Powołując się w reklamach na oficjalne raporty trzeba bytć ostrożnym
Jedna z sieci dyskontów użyła w swoich materiałach promocyjnych informacji z urzędowego raportu. Zdaniem UOKiK zrobiła to w sposób nierzetelny, wprowadzając tym samym w błąd swoich klientów
Sprawa dotyczyła raportu dotyczącego produktów oferowanych pod własną marką sieci handlowych. Był on wynikiem kontroli Inspekcji Handlowej, która sprawdziła 588 placówek handlowych. Pięć dni później jedna ze skontrolowanych spółek rozpoczęła kampanię reklamową odwołującą się do jego treści. W radiu, telewizji, prasie, na stronach internetowych i na bilbordach pojawiły się informacje, które wzbudziły wątpliwości urzędu antymonopolowego.

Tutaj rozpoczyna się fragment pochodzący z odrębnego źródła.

(** ** The class is chosen by the metadata *)
Lemma scale_precision_value m l scale precision e :
  represents m l → lookup_key (text "scale") l = Some (text (print_int scale)) → INT32_MIN <= scale <= INT32_MAX →
  lookup_key (text "precision") l = Some (text (print_int precision)) → INT32_MIN <= precision <= INT32_MAX →
  metadata_scale_precision m e = Done (scale, precision) e.
Proof.
  intros Hm Hl Hs Hpl Hp. unfold metadata_scale_precision. destruct m as [m|]; [|by destruct Hm as [_ ->]].
  destruct (text_value (Some m) l "scale" (ArrowCharView None) _ e Hm ltac:(by repeat constructor) Hl) as (v & Hv & Htext & _).
  destruct (text_value (Some m) l "precision" (ArrowCharView None) _ e Hm ltac:(by repeat constructor) Hpl) as (w & Hw & Htext' & _).
  rewrite (cbind_done _ _ _ _ _ Hv), (cbind_done _ _ _ _ _ Hw), (cbind_done _ _ _ _ _ (Htext e)),
    (cbind_done _ _ _ _ _ (stoi_print _ _ Hs)), (cbind_done _ _ _ _ _ (Htext' e)).
  by rewrite (cbind_done _ _ _ _ _ (stoi_print _ _ Hp)).
Qed.
Lemma chosen s col v e :
  field_of s col → handled col = true →
  ∃ precision, getConverterFromSchema useNumpy v s e = Done (Some (class_of col precision v)) e.
Proof.
  intros [Hname (sv & Hsv & Hview) (l & Hm & (n & Hn & Hin) & Hscale & Hprec)] Hh.
  destruct (text_value (schema_metadata s) l "logicalType" (ArrowCharView None) n e Hm ltac:(by repeat constructor) Hn)
    as (w & Hw & Htext & _).
  assert (SnowflakeType.snowflakeTypeFromString n e = Done (col_logical col) e) as Hty
    by (apply at_spec; [apply m_strEnumIndex_NoDup|done]).
  assert (∀ item entry, ∃ precision,
    converter_by_type useNumpy (SchemaLive s) v item entry e = Done (Some (class_of col precision v)) e) as Hconv.
  { intros item entry. unfold converter_by_type.
    assert (@schema_view (option py_error) (SchemaLive s) e = Done sv e) as Hv by (unfold schema_view; by rewrite Hsv).
    rewrite (cbind_done _ _ _ _ _ Hv), (cbind_done _ _ _ _ _ (eq_refl : live_schema (SchemaLive s) e = Done s e)). cbv zeta.
    rewrite (cbind_done _ _ _ _ _ Hw), (cbind_done _ _ _ _ _ (Htext e)), (cbind_done _ _ _ _ _ Hty), Hview.
    destruct col as [cn ty type scale]. unfold class_of. cbv zeta. cbn [col_logical col_arrow col_scale] in *.
    unfold fixed_converter, time_converter, timestamp_ntz_converter, timestamp_ltz_converter, array_converter,
      object_converter, interval_day_time_converter.
    destruct ty; try discriminate Hh; try (by exists 0);
      try (destruct (Hscale eq_refl) as [Hl Hs]; exists 0; rewrite (cbind_done _ _ _ _ _ (scale_value _ l scale 9 e Hm Hl Hs)));
      try (destruct type; try discriminate Hh; by (done || exists 0)).
    destruct (Hscale eq_refl) as [Hl Hs], (Hprec eq_refl) as (precision & Hpl & Hp). exists precision.
    rewrite (cbind_done _ _ _ _ _ (scale_precision_value _ l scale precision e Hm Hl Hs Hpl Hp)). cbn [fst snd].
    destruct type; try discriminate Hh; done. }
  destruct v as [? ? ? ? ? ? ? ch ? ?]. cbn [getConverterFromSchema]. unfold returning_null.
  destruct (Hconv (match ch with Some l => on_nth (getConverterFromSchema useNumpy) l | None => λ _ _ _, Undefined end)
    (match ch with
         | Some (Some (MkArrayView _ _ _ _ _ _ _ (Some l) _ _) :: _) => on_nth (getConverterFromSchema useNumpy) l
         | _ => λ _ _ _, Undefined
         end)) as [precision Hp]. exists precision. by rewrite Hp.
Qed.
End objects.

W jego opinii znalazły się tam m.in. nieprawdziwe informacje, że sieć uzyskała najlepszy ogólny wynik w zakresie jakości i oznakowania w badaniu. Ponadto UOKiK uznał, że reklamy przygotowane przez spółkę mogły sugerować że autorem treści w nich zawartych jest sam Urząd Ochrony Konkurencji i Konsumentów. Tym samym spółka nierzetelnie wykorzystując wyniki raportu Inspekcji Handlowej oraz używając autorytetu urzędu w swojej kampanii wprowadzała konsumentów w błąd.

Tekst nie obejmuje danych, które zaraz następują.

(** *** Unions *)
Lemma concat_ids_len l :
  Forall (λ i, INT32_MIN <= i <= INT32_MAX) l →
  zstrlen (String.concat "" ((λ i, "," +:+ print_int i) <$> l))%string <= 12 * zlen l.
Proof.
  induction 1 as [|i l Hi _ IH]; [done|]. rewrite fmap_cons, zlen_cons.
  pose proof (print_int_len i Hi). destruct l as [|j l]; [|rewrite fmap_cons in *].
  all: cbn [String.concat fmap list_fmap] in *; rewrite ?zstrlen_app in *; change (zstrlen ",") with 1 in *.
  - change (zlen (@nil Z)) with 0. lia.
  - change (zstrlen "") with 0 in *. lia.
Qed.
Lemma join_ids_len l :
  Forall (λ i, INT32_MIN <= i <= INT32_MAX) l → zstrlen (join_ids l) <= 12 * zlen l.
Proof.
  intros [|i l' Hi Hl]; [done|]. cbn [join_ids]. rewrite zstrlen_app, zlen_cons.
  pose proof (print_int_len i Hi). pose proof (concat_ids_len l' Hl). lia.
Qed.
(** The type ids of the message. *)
Lemma read_ids p n :
  0 <= p → 0 <= n → p + 4 * n <= zlen buf →
  ∃ ids, mapM (flatbuffers_int32_vec_at buf (Some p)) (zseq n) = Some ids ∧ zlen ids = n ∧
    Forall (λ i, INT32_MIN <= i <= INT32_MAX) ids.
Proof.
  intros Hp Hn Hb.
  assert (∃ ids, Forall2 (λ i x, flatbuffers_int32_vec_at buf (Some p) i = Some x ∧
    INT32_MIN <= x <= INT32_MAX) (zseq n) ids) as [ids Hids].
  { assert (∀ i, i ∈ zseq n → ∃ x, flatbuffers_int32_vec_at buf (Some p) i = Some x ∧
      INT32_MIN <= x <= INT32_MAX) as Hall.
    { intros i Hi%elem_of_zseq. destruct (load_u_in 4 buf (p + 4 * i)) as [x Hx]; [lia|lia|].
      exists (swrap 32 x). unfold flatbuffers_int32_vec_at, __flatbuffers_scalar_vec_at.
      cbn [mbind option_bind]. change (Z.of_nat 4) with 4. unfold load_i. rewrite Hx. split; [done|].
      pose proof (swrap_range 32 x). change (2 ^ (32 - 1)) with 2147483648 in *.
      unfold INT32_MIN, INT32_MAX. lia. }
    induction (zseq n) as [|i l IH]; [by exists []|].
    destruct (Hall i) as [x Hx]; [by left|]. destruct IH as [ids Hids]; [intros; apply Hall; by right|].
    exists (x :: ids). by constructor. }
  exists ids. split; [apply mapM_Some; eapply Forall2_impl; [|exact Hids]; by intros ?? []|].
  split; [rewrite <-(zlen_zseq n Hn); unfold zlen; by rewrite (Forall2_length Hids)|].
  induction Hids as [|???? []]; by constructor.
Qed.
Lemma union_text_wp prefix ids q n nm a :
  zstrlen prefix = 4 → 0 <= n <= 127 → zlen ids = n → Forall (λ i, INT32_MIN <= i <= INT32_MAX) ids →
  type_format buf 14 (Some q) n = Some (prefix +:+ join_ids ids)%string →
  wp (let* union_types_str := print_to 2048 (prefix +:+ join_ids ids) in
      ArrowIpcDecoderSetTypeSimpleNested union_types_str) (a, start nm)
    (typed_as 14 (Some q) n nm) decode_error.
Proof.
  intros Hp Hn Hlen Hall Hf. eapply typed_format; [done|done|].
  apply print_to_wp; [|apply format_wp]. rewrite zstrlen_app. pose proof (join_ids_len ids Hall). lia.
Qed.
Lemma decode_union_wp q n nm a :
  field_valid buf 2 0 q → vector_valid buf 4 1 q →
  wp (ArrowIpcDecoderSetTypeUnion buf (Some q) n) (a, start nm) (typed_as 14 (Some q) n nm) decode_error.
Proof.
  intros Hm (v & k & Hv & Hk & Hk0 & Hkb). destruct (read_signed buf 2 0 0 q ltac:(lia) Hm) as (m & Hmr & _).
  pose proof (read_present buf _ _ _ _ Hv) as Hpres.
  unfold ArrowIpcDecoderSetTypeUnion. reading. apply wp_bind, wp_check; [|intros; right; by left].
  intros Hn. assert (0 <= n <= 127) as Hn' by lia. clear Hn.
  apply wp_bind, (wp_mono _ _ (λ prefix p, zstrlen prefix = 4 ∧ p = (a, start nm) ∧
    znth ["+us:"; "+ud:"]%string m = Some prefix) _ decode_error); [| |done].
  { repeat case_match; try apply einval_wp; by apply wp_ret. }
  intros prefix ? (Hpl & -> & Hprefix). rewrite Hpres. apply wp_bind, wp_ret, wp_bind.
  destruct v as [v|]; cbn [not_null].
  - unfold Union_typeIds. rewrite Hv. apply wp_bind, wp_ret. unfold flatbuffers_int32_vec_len. rewrite Hk.
    apply wp_bind, wp_ret, wp_bind, wp_check; [|intros; right; by left]. intros ->%Z.eqb_eq.
    destruct (Hkb v eq_refl) as [Hv0 Hvb]. destruct (read_ids v n Hv0 Hk0 Hvb) as (ids & Hread & Hlen & Hall).
    rewrite Hread. apply wp_ret, union_text_wp; [done..|].
    unfold type_format. reading. rewrite Hprefix, Hpres, Hv. cbn [mbind option_bind not_null].
    rewrite Hk. cbn [mbind option_bind]. by rewrite Hread.
  - apply wp_ret, union_text_wp; [done|done|apply zlen_zseq; lia| |].
    + apply Forall_forall. intros i Hi%list_elem_of_In%elem_of_zseq. unfold INT32_MIN, INT32_MAX. lia.
    + unfold type_format. reading. by rewrite Hprefix, Hpres.
Qed.

Lemma decode_type_wp t n nm a type table :
  Field_type_type buf (Some t) = Some type → Field_type buf (Some t) = Some table →
  (∀ q, table = Some q → Type_valid buf type q) → (needs_table type = true → ∃ q, table = Some q) →
  wp (ArrowIpcDecoderSetType buf (Some t) n) (a, start nm) (typed_as type table n nm) decode_error.
Proof.
  intros Htt Ht Hvalid Hneed. unfold ArrowIpcDecoderSetType. rewrite Htt, Ht. apply wp_bind, wp_ret.
  cbv zeta. repeat case_match; subst; try apply einval_wp;
    try (by eapply simple_typed); try (eapply typed_format; [done|done|apply format_wp]);
    apply wp_bind, wp_ret; destruct (Hneed eq_refl) as [q ->]; specialize (Hvalid q eq_refl);
    cbn [Type_valid] in Hvalid; destruct_and?; destruct_and? Hvalid.
  all: by auto using decode_int_wp, decode_floating_point_wp, decode_decimal_wp, decode_date_wp,
    decode_time_wp, decode_timestamp_wp, decode_interval_wp, decode_union_wp, decode_fixed_binary_wp,
    decode_fixed_list_wp, decode_map_wp, decode_duration_wp.
Qed.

Wydając decyzję w tej sprawie (decyzja nr RWA 25/2012), urząd nakazał zaniechania takiej praktyki i nałożył na przedsiębiorcę karę finansową. Decyzja nie jest prawomocna, co oznacza, że firma może się od niej odwołać do Sądu Ochrony Konkurencji i Konsumentów.
Najlepszy produkt
Między innymi w reklamie internetowej spółki znalazło się sformułowanie: Najnowszy raport Urzędu Ochrony Konkurencji i...
Archiwum Rzeczpospolitej to wygodna wyszukiwarka archiwalnych tekstów opublikowanych na łamach dziennika od 1993 roku. Unikalne źródło wiedzy o Polsce i świecie, wzbogacone o perspektywę ekonomiczną i prawną.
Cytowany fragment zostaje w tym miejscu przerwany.